(** C9: removeBlenderFrameSuffix does not look at [frame]: the program is
    the same for every frame, and on every host the only file it renames is
    the one with the literal suffix "0000".  The suffix of a render of a
    frame other than 0 is not "0000", and on the reference host the file of
    such a render is still there, under its suffixed name, after the call. *)
Theorem removeBlenderFrameSuffix_ignores_frame :
  forall (file_path : FilePath) (frame : Z),
    let tmp :=
      getFullPath file_path true +:+ "/" +:+ fileName file_path +:+ "0000"
        +:+ "." +:+ fileExt file_path in
    (forall frame' : Z,
        CompositorUtilities.removeBlenderFrameSuffix file_path frame =
        CompositorUtilities.removeBlenderFrameSuffix file_path frame') /\
    (forall (W : Type) (h : handler W) (w : W),
        Forall (fun c => forall src dst,
                    rename_of c = Some (src, dst) ->
                    src = tmp /\ dst = getFullPath file_path false)
          (calls h (CompositorUtilities.removeBlenderFrameSuffix file_path frame) w)) /\
    (frame <> 0%Z ->
     frame_suffix frame <> "0000" /\
     rendered_file file_path frame <> tmp /\
     forall (Ext : Type) (oracle : handler (World Ext)) (w : World Ext)
            (content : string),
       w_files w !! rendered_file file_path frame = Some content ->
       w_files (final (host oracle)
                  (CompositorUtilities.removeBlenderFrameSuffix file_path frame) w)
       !! rendered_file file_path frame = Some content).
Proof.
  intros file_path frame tmp. split_and!.
  - reflexivity.
  - intros W h w.
    unfold calls, steps, CompositorUtilities.removeBlenderFrameSuffix,
      FilePath_exists, FilePath_removeFile.
    rewrite run_call_bind.
    destruct (h bool _ w) as [[[|] | e1] w1]; cbn.
    + destruct (h unit (os_remove _) w1) as [[[] | e2] w2]; cbn.
      * destruct (h unit (os_rename _ _) w2) as [[[] | e3] w3]; cbn;
          repeat first [apply Forall_nil_2 | apply Forall_cons_2]; cbn;
          intros; by simplify_eq.
      * repeat first [apply Forall_nil_2 | apply Forall_cons_2]; cbn;
          intros; by simplify_eq.
    + destruct (h unit (os_rename _ _) w1) as [[[] | e3] w3]; cbn;
        repeat first [apply Forall_nil_2 | apply Forall_cons_2]; cbn;
          intros; by simplify_eq.
    + repeat first [apply Forall_nil_2 | apply Forall_cons_2]; cbn;
          intros; by simplify_eq.
  - intros Hframe.
    pose proof (rendered_file_ne_tmpOutput file_path frame Hframe) as Hne.
    pose proof (rendered_file_ne_full file_path frame) as Hfull.
    split_and!; [by apply frame_suffix_0000 | done |].
    intros Ext oracle w content Hfile.
    pose proof (removeBlenderFrameSuffix_run oracle file_path frame w) as Hrun.
    cbv zeta in Hrun. fold tmp in Hrun, Hne.
    unfold final. rewrite Hrun.
    destruct (w_files w !! tmp) as [c |]; cbn; rewrite cleared_files.
    + rewrite lookup_insert_ne by done.
      rewrite lookup_delete_ne by done.
      by rewrite lookup_delete_ne.
    + by rewrite lookup_delete_ne.
Qed.

(** A render of frame 1 to [wood_A] is the file [wood_A0001.tga]; the
    call leaves it where it is. *)
Lemma removeBlenderFrameSuffix_ignores_frame_witness :
  w_files (final (host graph_oracle)
             (CompositorUtilities.removeBlenderFrameSuffix
                (mkFilePath "C:/tex" "wood_A" "tga") 1)
             (set_files (insert "C:/tex/wood_A0001.tga" "frame 1") example_files))
  !! "C:/tex/wood_A0001.tga" = Some "frame 1".
Proof.
  apply (removeBlenderFrameSuffix_ignores_frame
           (mkFilePath "C:/tex" "wood_A" "tga") 1).
  - discriminate.
  - vm_compute. reflexivity.
Defined.

(** ** Errors *)

(** C3: getTextureFromSlot and removeBlenderFrameSuffix have no [try]
    statement, so on every host an exception raised by one of their calls
    ends the function with that same exception, in the state the failing
    call left, and the failing call is the last one made.  In particular,
    when the node tree has no node "Principled BSDF" the lookup returns
    None and the attribute access on it raises AttributeError; when the
    input of the slot is missing, the exception of that subscript reaches
    the caller; and on the reference host, when the file with the "0000"
    suffix does not exist, removeBlenderFrameSuffix ends with the
    FileNotFoundError of [os.rename]. *)
Theorem errors_reach_the_caller_unchanged :
  forall (Slots : Type) (Slots_eq : EqDecision Slots)
         (value : Slots -> key) (Normal : Slots)
         (material : ID) (slot : Slots) (file_path : FilePath) (frame : Z),
    let get := MaterialUtilities.getTextureFromSlot value Normal material slot in
    let strip := CompositorUtilities.removeBlenderFrameSuffix file_path frame in
    let tmp :=
      getFullPath file_path true +:+ "/" +:+ fileName file_path +:+ "0000"
        +:+ "." +:+ fileExt file_path in
    (no_try get /\ no_try strip) /\
    (forall (W : Type) (h : handler W) (w : W) (e : exn),
        raised h get w e ->
        outcome h get w = Err e /\
        exists s, last (steps h get w) = Some s /\ step_raised s = Some e /\
                  final h get w = after h s) /\
    (forall (W : Type) (h : handler W) (w w1 w2 : W) (tree : ID),
        h _ (material_node_tree material) w = (Ok (Some tree), w1) ->
        h _ (tree_nodes_get tree "Principled BSDF") w1 = (Ok None, w2) ->
        outcome h get w = Err (NoneType_has_no_attribute "inputs") /\
        final h get w = w2) /\
    (forall (W : Type) (h : handler W) (w w1 w2 w3 : W) (tree shader : ID)
            (e : exn),
        h _ (material_node_tree material) w = (Ok (Some tree), w1) ->
        h _ (tree_nodes_get tree "Principled BSDF") w1 = (Ok (Some shader), w2) ->
        h _ (node_inputs_getitem shader (value slot)) w2 = (Err e, w3) ->
        outcome h get w = Err e /\ final h get w = w3) /\
    (forall (W : Type) (h : handler W) (w : W) (e : exn),
        raised h strip w e ->
        outcome h strip w = Err e /\
        exists s, last (steps h strip w) = Some s /\ step_raised s = Some e /\
                  final h strip w = after h s) /\
    (forall (Ext : Type) (oracle : handler (World Ext)) (w : World Ext),
        w_files w !! tmp = None ->
        exists e, outcome (host oracle) strip w = Err e /\
                  exn_type e = FileNotFoundError /\
                  last (steps (host oracle) strip w)
                  = Some (Step (Call (os_rename tmp (getFullPath file_path false)))
                            (cleared file_path w) (Some e))).
Proof.
  intros Slots Slots_eq value Normal material slot file_path frame get strip tmp.
  assert (no_try get) as Hget by apply getTextureFromSlot_no_try.
  assert (no_try strip) as Hstrip by apply removeBlenderFrameSuffix_no_try.
  split_and!; try done.
  - intros W h w e. by apply no_try_propagates.
  - intros W h w w1 w2 tree H1 H2.
    unfold outcome, final, get, MaterialUtilities.getTextureFromSlot.
    rewrite run_call_bind, H1. cbn [bind not_None].
    rewrite run_call_bind, H2. by cbn.
  - intros W h w w1 w2 w3 tree shader e H1 H2 H3.
    unfold outcome, final, get, MaterialUtilities.getTextureFromSlot.
    rewrite run_call_bind, H1. cbn [bind not_None].
    rewrite run_call_bind, H2. cbn [bind not_None].
    rewrite run_call_bind, H3. by cbn.
  - intros W h w e. by apply no_try_propagates.
  - intros Ext oracle w Htmp.
    pose proof (removeBlenderFrameSuffix_run oracle file_path frame w) as Hrun.
    cbv zeta in Hrun. fold tmp strip in Hrun. rewrite Htmp in Hrun.
    eexists. unfold outcome, steps. rewrite Hrun. cbn [fst snd].
    split_and!; [done | done |]. by rewrite last_snoc.
Qed.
────────────────────
▶ **ACTIVITY**:
Starting at the first line of the material above, reproduce each line exactly up to and including the line with "w1) as [[[] | e3] w3]; cbn;".

▶ **RESULT**:
(** C9: removeBlenderFrameSuffix does not look at [frame]: the program is
    the same for every frame, and on every host the only file it renames is
    the one with the literal suffix "0000".  The suffix of a render of a
    frame other than 0 is not "0000", and on the reference host the file of
    such a render is still there, under its suffixed name, after the call. *)
Theorem removeBlenderFrameSuffix_ignores_frame :
  forall (file_path : FilePath) (frame : Z),
    let tmp :=
      getFullPath file_path true +:+ "/" +:+ fileName file_path +:+ "0000"
        +:+ "." +:+ fileExt file_path in
    (forall frame' : Z,
        CompositorUtilities.removeBlenderFrameSuffix file_path frame =
        CompositorUtilities.removeBlenderFrameSuffix file_path frame') /\
    (forall (W : Type) (h : handler W) (w : W),
        Forall (fun c => forall src dst,
                    rename_of c = Some (src, dst) ->
                    src = tmp /\ dst = getFullPath file_path false)
          (calls h (CompositorUtilities.removeBlenderFrameSuffix file_path frame) w)) /\
    (frame <> 0%Z ->
     frame_suffix frame <> "0000" /\
     rendered_file file_path frame <> tmp /\
     forall (Ext : Type) (oracle : handler (World Ext)) (w : World Ext)
            (content : string),
       w_files w !! rendered_file file_path frame = Some content ->
       w_files (final (host oracle)
                  (CompositorUtilities.removeBlenderFrameSuffix file_path frame) w)
       !! rendered_file file_path frame = Some content).
Proof.
  intros file_path frame tmp. split_and!.
  - reflexivity.
  - intros W h w.
    unfold calls, steps, CompositorUtilities.removeBlenderFrameSuffix,
      FilePath_exists, FilePath_removeFile.
    rewrite run_call_bind.
    destruct (h bool _ w) as [[[|] | e1] w1]; cbn.
    + destruct (h unit (os_remove _) w1) as [[[] | e2] w2]; cbn.
      * destruct (h unit (os_rename _ _) w2) as [[[] | e3] w3]; cbn;
          repeat first [apply Forall_nil_2 | apply Forall_cons_2]; cbn;
          intros; by simplify_eq.
      * repeat first [apply Forall_nil_2 | apply Forall_cons_2]; cbn;
          intros; by simplify_eq.
    + destruct (h unit (os_rename _ _) w1) as [[[] | e3] w3]; cbn;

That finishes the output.